Clo remembers everything about that day clearly. She remembers sitting eagerly at the dining table, the rain at the windows; remembers the pain radiating from the two points of her earlobes; and she remembers how, slow as a waltz, the Happy Birthday began.
At first it was only her mother’s full, high voice. Then Maggie joined with her pubescent quavering. And then, finally, there entered that other throat, that deeper, scratchier throat that made Clo shiver.
Standing in her bathroom, Clo freezes with the toothbrush in her mouth. Why is she remembering a deep voice?
The news is still on in the living room; Clo turns it off and concentrates. She sees the memory play out: the song quieting as her mother sets the cupcake in front of her, her blowing out all the candles at once, easily, her looking up and seeing a room full of smoke—and through it, a broad-shouldered figure across the table.

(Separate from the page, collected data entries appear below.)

(** ** The round in time *)

(** A timed run of the round is a run of the thread pool, in time
    order: the events happen at non-decreasing times from [t0], their
    transitions are the ones [pool_step] allows, and what [as_completed]
    yields for that schedule ([PoolEnv.pool_completions]) is the list
    of futures finished in the timed run. *)
Lemma timed_run_refines (dur : nat -> Z) res w n t0 p fuel :
  (forall j, 0 <= dur j)%Z -> round_pool w n = Ok p ->
  pool_completions w (map fst (timed_run dur res fuel (round_start p t0)).2) n =
    finished (tp_pool (timed_run dur res fuel (round_start p t0)).1) /\
  rtc step p (tp_pool (timed_run dur res fuel (round_start p t0)).1) /\
  Sorted Z.le (t0 :: map snd (timed_run dur res fuel (round_start p t0)).2) /\
  last (t0 :: map snd (timed_run dur res fuel (round_start p t0)).2) =
    Some (tp_now (timed_run dur res fuel (round_start p t0)).1).
Proof.
  intros Hd Hp. destruct (round_start_inv dur w n t0 0 p Hp ltac:(lia)) as [Hi _].
  destruct (timed_run dur res fuel (round_start p t0)) as [t' evs] eqn:Hr. simpl.
  destruct (timed_run_sound dur res Hd fuel _ t' evs Hr Hi) as (_ & Hrun & Hrtc & Hsort & Hlast).
  unfold pool_completions. rewrite Hp. simpl in *. by rewrite Hrun.
Qed.

(** How long the round's probes keep the session: with [w] workers,
    [n] futures and probes of at most [D] ticks, the timed run of a
    round started at [t0] ends with every future finished, at a time
    [T] with [w * (T - t0 - D) <= (n - 1) * D]: the last probe returns
    at most [D + (n - 1) * D / w] after the round began.  This is when
    the [shutdown(wait=True)] of the [with] block returns after an
    [as_completed] timeout, so the session can end up to that long
    after the round's deadline. *)
Lemma timed_round_bound (dur : nat -> Z) res w n t0 D p :
  (forall j, 0 <= dur j)%Z -> (forall j, j < n -> (dur j <= D)%Z) -> (0 <= D)%Z ->
  round_pool w n = Ok p ->
  idle (tp_pool (timed_run dur res (work_left p) (round_start p t0)).1) /\
  map fst (finished (tp_pool (timed_run dur res (work_left p) (round_start p t0)).1)) ≡ₚ seq 0 n /\
  (t0 <= tp_now (timed_run dur res (work_left p) (round_start p t0)).1)%Z /\
  (w * (tp_now (timed_run dur res (work_left p) (round_start p t0)).1 - t0 - D) <=
     (Z.of_nat n - 1) * D)%Z.
Proof.
  intros Hd HdD HD Hp. destruct (round_start_inv dur w n t0 D p Hp HD) as [Hi Hb].
  pose proof (bi_w _ _ _ _ _ _ Hb) as Hm0. pose proof (bi_pos _ _ _ _ _ _ Hb) as Hw0. simpl in Hm0.
  pose proof (timed_run_idle dur res Hd (work_left p) (round_start p t0) ltac:(done) Hi
    ltac:(simpl; lia)) as Hidle.
  destruct (timed_run dur res (work_left p) (round_start p t0)) as [t' evs] eqn:Hr. simpl in *.
  destruct (timed_run_sound dur res Hd _ _ t' evs Hr Hi) as (Hi' & _).
  pose proof (timed_run_binv dur res Hd w n t0 D HdD _ _ t' evs Hr Hi Hb) as Hb'.
  split_and!; [done| |apply Hb'|apply Hb'].
  rewrite <- (bi_sub _ _ _ _ _ _ Hb'). apply idle_finished; [apply Hi'|done].
Qed.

A man wearing a maroon cardigan and holding himself like a spider: motionless, waiting.
Clo almost chokes on her toothpaste.
For the last three years Clo has helped coordinate the volunteers and settlement mentors at the Immigrant Services Society. She’d started as a mentor herself, liking the idea of welcoming anxious foreigners at airports, explaining public transit, learning greetings in Hindi, Mandarin, Filipino. But the required level of affability and social finesse was beyond her; she was no good at making people feel at home.
That Monday, she’s barely touched her seat when she sees Jaspreet winging his way towards her.
Since he started at the office a week ago, he has brought Clo coffee from the machine every morning. Clo doesn’t drink coffee, but she hadn’t refused the first time.
“Good morning, Clothilde.”
Along with coffee, Jaspreet has also been trying to guess her full name. Clora? Clotille? All he knows for sure is that it isn’t Chloe.
“First hoarfrost of the season! Helped a couple from Mumbai other day, wouldn’t want to be them now. Brr.” Jaspreet sets her mug down and gives her a concerned look. “Say, that was rough last week, you doing okay?”
On Friday, Clo lost a pile of case notes and for the first time on the job the boss yelled at her. That Jaspreet has remembered this over the weekend causes her to shift in her seat. Before he can say anything more, her phone rings and she seizes it mid-tone. “Immigrant Services.”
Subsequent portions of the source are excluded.